As the first anniversary of allonymbooks flies past,  we thought we’d remind you of the excellent novels that have been published by allonymbooks this year. All allonymbooks books are available for Kindle at all Amazon sites.

If you like a contemporary satire with a dark side, look no further than CRASH COLE IN ‘THE RAKE SPARED’ by Cadell Blackstock (Available at all Amazon sites including Amazon UK and Amazon US)

Crash Cole in 'The Rake Spared' cover

This is a scandalous tale with a supernatural twist. If you like your heroes to be decent honourable men, then look away now.

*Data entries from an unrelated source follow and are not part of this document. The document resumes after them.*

(* ===== verification/RingLog.v ===== *)
(** * RingLog: frontend/group/ringlog.h

    The log of the group front end: a preallocated file written at a position
    that writers reserve with a compare-and-exchange loop on [offset_].  The
    operations for one writer, then writers that interleave. *)

From Stdlib.Strings Require Import Byte.
From S2P Require Import Prelude Buf.

Definition PREALLOCATE_SIZE : Z := 4 * 1024 * 1024 * 1024.

Record RingLog := { file_ : buf; sync_ : bool; offset_ : Z }.

(** the constructor, over the bytes [old] the file held *)
Definition make_ringlog (old : gmap Z byte) (sync : bool) : RingLog :=
  {| file_ := Buf PREALLOCATE_SIZE old; sync_ := sync; offset_ := 0 |}.

(** [pwrite]: the file grows when the bytes end past its end *)
Definition pwrite (f : buf) (pos : Z) (bs : bytes) : buf :=
  Buf (Z.max (buf_size f) (pos + blen bs)) (buf_data (poke f pos bs)).

(** where [offset_] goes when [len] bytes are reserved at [pos] *)
Definition next_pos (pos len : Z) : Z :=
  if pos <? PREALLOCATE_SIZE then u64 (pos + len) else u64 len.

(** the loop, nobody else writing: the weak exchange fails [spurious] times and
    leaves the current value in [pos] *)
Fixpoint cas_loop (spurious : nat) (offset pos next len : Z) : Z * Z :=
  match spurious with
  | O => (pos, next)
  | S n => cas_loop n offset offset (next_pos offset len) len
  end.
Definition reserve (spurious : nat) (l : RingLog) (len : Z) : Z * Z :=
  cas_loop spurious (offset_ l) (offset_ l) (next_pos (offset_ l) len) len.

Definition PutBatch (spurious : nat) (l : RingLog) (bs : bytes) : RingLog :=
  let (pos, next) := reserve spurious l (blen bs) in
  {| file_ := pwrite (file_ l) pos bs; sync_ := sync_ l; offset_ := next |}.

(** [Put] builds the record in an array of its stack frame *)
Definition Put (spurious : nat) (l : RingLog) (key val : bytes) : outcome RingLog :=
  b ← bwrite32 (new_buf (8 * 1024)) 0 (i32 (blen key));
  b ← bwrite32 b 4 (i32 (blen val));
  b ← bwrite b 8 key;
  b ← bwrite b (8 + blen key) val;
  bs ← bread b 0 (i32 (8 + blen key + blen val));
  Done (PutBatch spurious l bs).

(** ** One writer *)

Lemma reserve_spec spurious l len : reserve spurious l len = (offset_ l, next_pos (offset_ l) len).
Proof. unfold reserve. induction spurious as [|n IH]; [done|exact IH]. Qed.

Lemma PutBatch_spec spurious l bs :
  PutBatch spurious l bs =
    {| file_ := pwrite (file_ l) (offset_ l) bs; sync_ := sync_ l; offset_ := next_pos (offset_ l) (blen bs) |}.
Proof. unfold PutBatch. by rewrite reserve_spec. Qed.

Lemma bget_pwrite f pos bs i : bget (pwrite f pos bs) i = bget (poke f pos bs) i.
Proof. done. Qed.

Lemma holds_pwrite f pos bs : holds (pwrite f pos bs) pos bs.
Proof. eapply holds_ext; [|apply (holds_poke f)]. done. Qed.

Lemma holds_pwrite_ne f pos bs off bs' :
  off + blen bs' <= pos \/ pos + blen bs <= off ->
  holds f off bs' -> holds (pwrite f pos bs) off bs'.
Proof. intros Hd Hh. eapply holds_ext; [|apply (holds_poke_ne f pos bs off bs' Hd Hh)]. done. Qed.

(** the log has just the records [bs] behind each other, as long as they fit *)
Definition log_holds (l : RingLog) (bs : bytes) : Prop :=
  blen bs <= PREALLOCATE_SIZE -> offset_ l = blen bs /\ holds (file_ l) 0 bs.

Lemma make_ringlog_holds old sync : log_holds (make_ringlog old sync) [].
Proof. done. Qed.

Lemma PutBatch_holds spurious l bs new :
  new <> [] -> log_holds l bs -> log_holds (PutBatch spurious l new) (bs ++ new).
Proof.
  intros Hne Hl Hsz. rewrite PutBatch_spec. simpl. rewrite blen_app in Hsz.
  assert (0 < blen new) by (destruct new; [done|rewrite blen_cons; pose proof (blen_nonneg new); lia]).
  pose proof (blen_nonneg bs). destruct Hl as [Ho Hh]; [lia|]. rewrite Ho. split.
  - unfold next_pos. change PREALLOCATE_SIZE with 4294967296 in *. zdecide.
    rewrite blen_app. apply u64_small. lia.
  - apply holds_app. split.
    + apply holds_pwrite_ne; [left; lia|done].
    + apply holds_pwrite.
Qed.

(** when the position has reached the preallocated size, the next batch is
    still written at that position, past the end, growing the file, and only
    the position after it goes back to the start of the file, past [len] bytes
    that were never written there. *)
Theorem PutBatch_past_end spurious l bs :
  PREALLOCATE_SIZE <= offset_ l -> bs <> [] -> blen bs < 2 ^ 31 ->
  let l' := PutBatch spurious l bs in
  holds (file_ l') (offset_ l) bs /\ PREALLOCATE_SIZE < buf_size (file_ l') /\
  offset_ l' = blen bs /\ (forall i, 0 <= i < blen bs -> bget (file_ l') i = bget (file_ l) i).
Proof.
  intros Ho Hne Hb. cbv zeta. rewrite PutBatch_spec. simpl.
  assert (0 < blen bs) by (destruct bs; [done|rewrite blen_cons; pose proof (blen_nonneg bs); lia]).
  split; [apply holds_pwrite|]. split; [lia|]. split.
  - unfold next_pos. zdecide. pows. apply u64_small. lia.
  - intros i Hi. rewrite bget_pwrite. apply bget_poke_ne. change PREALLOCATE_SIZE with 4294967296 in *. pows. lia.
Qed.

Crash Cole’s fans love him enough to literally keep him alive. But who hated him enough to want him dead? Just like Don Juan before him, celebrity TV biker Crash Cole finds himself at the gates of hell as a consequence of his dissolute and promiscuous lifestyle. Except this hell is of his own making. Hauled back from the brink of death by the unfettered love of his fans, Crash can now hear every one of their voices inside his head, a chaotic din that obscures his memory of how he nearly died in the first place. Learning to live with it proves more than Crash can bear, and with his body mending at a phenomenal rate due to the healing love of his fans, he goes on the run, aided by Julia, a nurse with a bit of a crush on Crash.

Virtually unrecognisable due to terrible scars on his face, Crash revisits his life and the accident, a voyage of discovery constantly overshadowed by the thoughts of those who wished him live and the silence of those who didn’t. But will he learn the truth before his fate catches up with him?

Love him or hate him, you’ll want to get to know him.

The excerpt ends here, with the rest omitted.